Activity — Copy each line of the material in which the word "done" appears.

Recorded information —
(** C6 as the specification words it does not hold: after carol (row 2)
    is renamed and alice (row 0) is removed by a userRemoved broadcast,
    the error reply to modifyUser carries row 2, which no longer exists;
    carol, now at row 1, keeps the refused name instead of the name the
    identity lookup has. *)
Lemma setData_rename_then_reply_counterexample :
  ∃ s', (@setData sample_declarations {| row := 2; column := 0 |}
           (QVariant_string "caroline") 258 ;;
         (onUserRemoved 1000 ;;
          @userModifyFinished sample_declarations sample_os
            (reply_error {| error_type := 1; error_name := "UserModifyFailed" |}) 2))
          three_users = Some (tt, s')
        ∧ m_users s' = [committed 1001 "bob";
                        setName "caroline" (committed 1002 "carol")]
        ∧ id_name <$> sample_os 1002%N = Some "carol"
        ∧ ¬ (∃ x, x ∈ m_users s' ∧ uid x = 1002%N ∧ name x = "carol").
Proof.
  eexists. split; [vm_compute; reflexivity|]. split; [reflexivity|].
  split; [reflexivity|].
  intros (x & Hx & Hu & Hn).
  apply elem_of_cons in Hx as [->|Hx]; [discriminate Hu|].
  apply list_elem_of_singleton in Hx as ->. discriminate Hn.
Qed.

Lemma setData_rename_then_reply_witness :
  ∃ s1 s2,
    @setData sample_declarations {| row := 1; column := 0 |}
      (QVariant_string "robert") 258 two_users = Some (true, s1)
    ∧ m_users s1 !! 1%nat = Some (setName "robert" (committed 1001 "bob"))
    ∧ @userModifyFinished sample_declarations sample_os
        (reply_error {| error_type := 1; error_name := "UserModifyFailed" |}) 1 s1
      = Some (tt, s2)
    ∧ name <$> m_users s2 !! 1%nat = Some "bob"
    ∧ userModifyFailed 1 105 ∈ emitted s2.
Proof.
  assert (Hr : 0 ≤ 1 < count (m_users two_users))
    by (vm_compute; split; [discriminate | reflexivity]).
  assert (Hne : "robert" ≠ EmptyString) by discriminate.
  assert (Hdiff : "robert" ≠ "bob") by discriminate.
  pose proof (@setData_rename_then_reply sample_declarations sample_os two_users
                {| row := 1; column := 0 |} (QVariant_string "robert")
                (committed 1001 "bob") Hr eq_refl eq_refl eq_refl Hne Hdiff)
    as (Hrun & Hrow & _ & _ & Hlater & _).
  eexists.
  match type of Hrun with
  | _ = Some (_, ?s1) =>
      assert (Hr1 : 0 ≤ 1 < count (m_users s1))
        by (vm_compute; split; [discriminate | reflexivity]);
      destruct (Hlater s1 {| error_type := 1; error_name := "UserModifyFailed" |}
                  Hr1 Hrow)
        as (s2 & Hrun2 & Hem & _ & _ & _ & Hname)
  end.
  exists s2. split; [exact Hrun|]. split; [exact Hrow|]. split; [exact Hrun2|].
  split; [exact (Hname _ eq_refl)|].
  rewrite Hem. apply elem_of_app. right. apply list_elem_of_here.
Defined.

(** ** The add-user reply *)

Section AddReply.
Context `{Declarations}.

Lemma UserInfo_reset_identity (os : OS) x :
  uid (UserInfo_reset os x) = uid x ∧ isValid (UserInfo_reset os x) = isValid x.
Proof.
  unfold UserInfo_reset.
  by destruct (if isValid x then os (uid x) else None).
Qed.

Lemma UserInfo_reset_placeholder (os : OS) x :
  isValid x = false → name (UserInfo_reset os x) = EmptyString.
Proof. intros Hx. unfold UserInfo_reset. by rewrite Hx. Qed.

(** [reset(m_users.count()-1)]: the last row, if there is one, is reset. *)
Lemma reset_last (os : OS) (s : UserModel) :
  ∃ s2, reset os (count (m_users s) - 1) s = Some (tt, s2)
        ∧ m_uidsToRows s2 = m_uidsToRows s
        ∧ asyncCalls s2 = asyncCalls s
        ∧ length (m_users s2) = length (m_users s)
        ∧ ∀ i x, m_users s !! i = Some x →
            m_users s2 !! i =
              Some (if decide (S i = length (m_users s)) then UserInfo_reset os x else x).
Proof.
  destruct (decide (m_users s = [])) as [Hnil|Hne].
  - exists s. rewrite reset_out_of_range by (rewrite Hnil; unfold count; cbn; lia).
    repeat split. intros i x Hx. by rewrite Hnil in Hx.
  - assert (0 ≤ count (m_users s) - 1 < count (m_users s)) as Hr.
    { unfold count. destruct (m_users s); [done|]. simpl. lia. }
    destruct (QVector_at_Some _ _ Hr) as (p & _ & Hp).
    rewrite (reset_in_range os s _ p Hr Hp).
    eexists. split; [reflexivity|]. cbn. repeat split.
    + by rewrite length_insert.
    + intros i x Hx. unfold count in *.
      case_decide as Hi.
      * replace (Z.to_nat (Z.of_nat (length (m_users s)) - 1)) with i in * by lia.
        rewrite list_lookup_insert_eq by (by eapply lookup_lt_Some).
        congruence.
      * rewrite list_lookup_insert_ne by lia. done.
Qed.

Lemma userAddFinished_tracked (os : OS) u (s : UserModel) :
  is_Some (m_uidsToRows s !! u) →
  userAddFinished os (reply_value u) s = reset os (count (m_users s) - 1) s.
Proof.
  intros Hu. apply QHash_contains_true in Hu.
  unfold userAddFinished. unfold mbind, M_bind, mret, M_ret, get_uidsToRows, get_users.
  by rewrite Hu.
Qed.

(** C4. When the userAdded broadcast for uid u has been handled and u is
    tracked (it was tracked before, or the identity lookup knew it when
    the broadcast was handled), the success reply of addUser with the same
    uid inserts nothing: the number of rows, their uids and the uid index
    are as before the reply; the last row is reset, so that a trailing
    placeholder has its name cleared. *)
Theorem userAddFinished_after_userAdded (os os' : OS) (u : N) (s : UserModel) :
  is_Some (m_uidsToRows s !! u) ∨ isValid (UserInfo_of_uid os u) = true →
  ∃ s1 s2,
    onUserAdded os u s = Some (tt, s1)
    ∧ is_Some (m_uidsToRows s1 !! u)
    ∧ userAddFinished os' (reply_value u) s1 = Some (tt, s2)
    ∧ length (m_users s2) = length (m_users s1)
    ∧ uid <$> m_users s2 = uid <$> m_users s1
    ∧ m_uidsToRows s2 = m_uidsToRows s1
    ∧ (∀ i x, m_users s1 !! i = Some x →
         m_users s2 !! i =
           Some (if decide (S i = length (m_users s1)) then UserInfo_reset os' x else x))
    ∧ (∀ p, last (m_users s1) = Some p → isValid p = false →
         ∃ p', last (m_users s2) = Some p'
               ∧ isValid p' = false ∧ name p' = EmptyString).
Proof.
  intros Hpre.
  assert (∃ s1, onUserAdded os u s = Some (tt, s1) ∧ is_Some (m_uidsToRows s1 !! u))
    as (s1 & Hs1 & Htracked).
  { destruct (m_uidsToRows s !! u) as [r|] eqn:Hu.
    - exists s. split; [|by exists r]. apply onUserAdded_tracked. by exists r.
    - destruct Hpre as [[r Hr]|Hv]; [done|].
      destruct (onUserAdded_fresh os u s Hu Hv) as (l0 & tl & _ & _ & _ & _ & _ & ->).
      eexists. split; [reflexivity|]. cbn. rewrite lookup_insert_eq. by eexists. }
  destruct (reset_last os' s1) as (s2 & Hs2 & Hidx & _ & Hlen & Hrows).
  exists s1, s2. rewrite userAddFinished_tracked by done.
  repeat split; try done.
  - apply list_eq. intros i. rewrite !list_lookup_fmap.
    destruct (m_users s1 !! i) as [x|] eqn:Hx.
    + rewrite (Hrows i x Hx). cbn. case_decide; [|done].
      by rewrite (proj1 (UserInfo_reset_identity os' x)).
    + apply lookup_ge_None in Hx. rewrite <- Hlen in Hx.
      apply lookup_ge_None in Hx. by rewrite Hx.
  - intros p Hp Hpv. rewrite last_lookup in Hp.
    pose proof (lookup_lt_Some _ _ _ Hp) as Hlt.
    exists (UserInfo_reset os' p). rewrite last_lookup, Hlen.
    rewrite (Hrows _ p Hp). rewrite decide_True by lia.
    repeat split.
    + by rewrite (proj2 (UserInfo_reset_identity os' p)).
    + by apply UserInfo_reset_placeholder.
Qed.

Answer section —
    { unfold count. destruct (m_users s); [done|]. simpl. lia. }
      * rewrite list_lookup_insert_ne by lia. done.
    - destruct Hpre as [[r Hr]|Hv]; [done|].
  exists s1, s2. rewrite userAddFinished_tracked by done.
  repeat split; try done.
    + rewrite (Hrows i x Hx). cbn. case_decide; [|done].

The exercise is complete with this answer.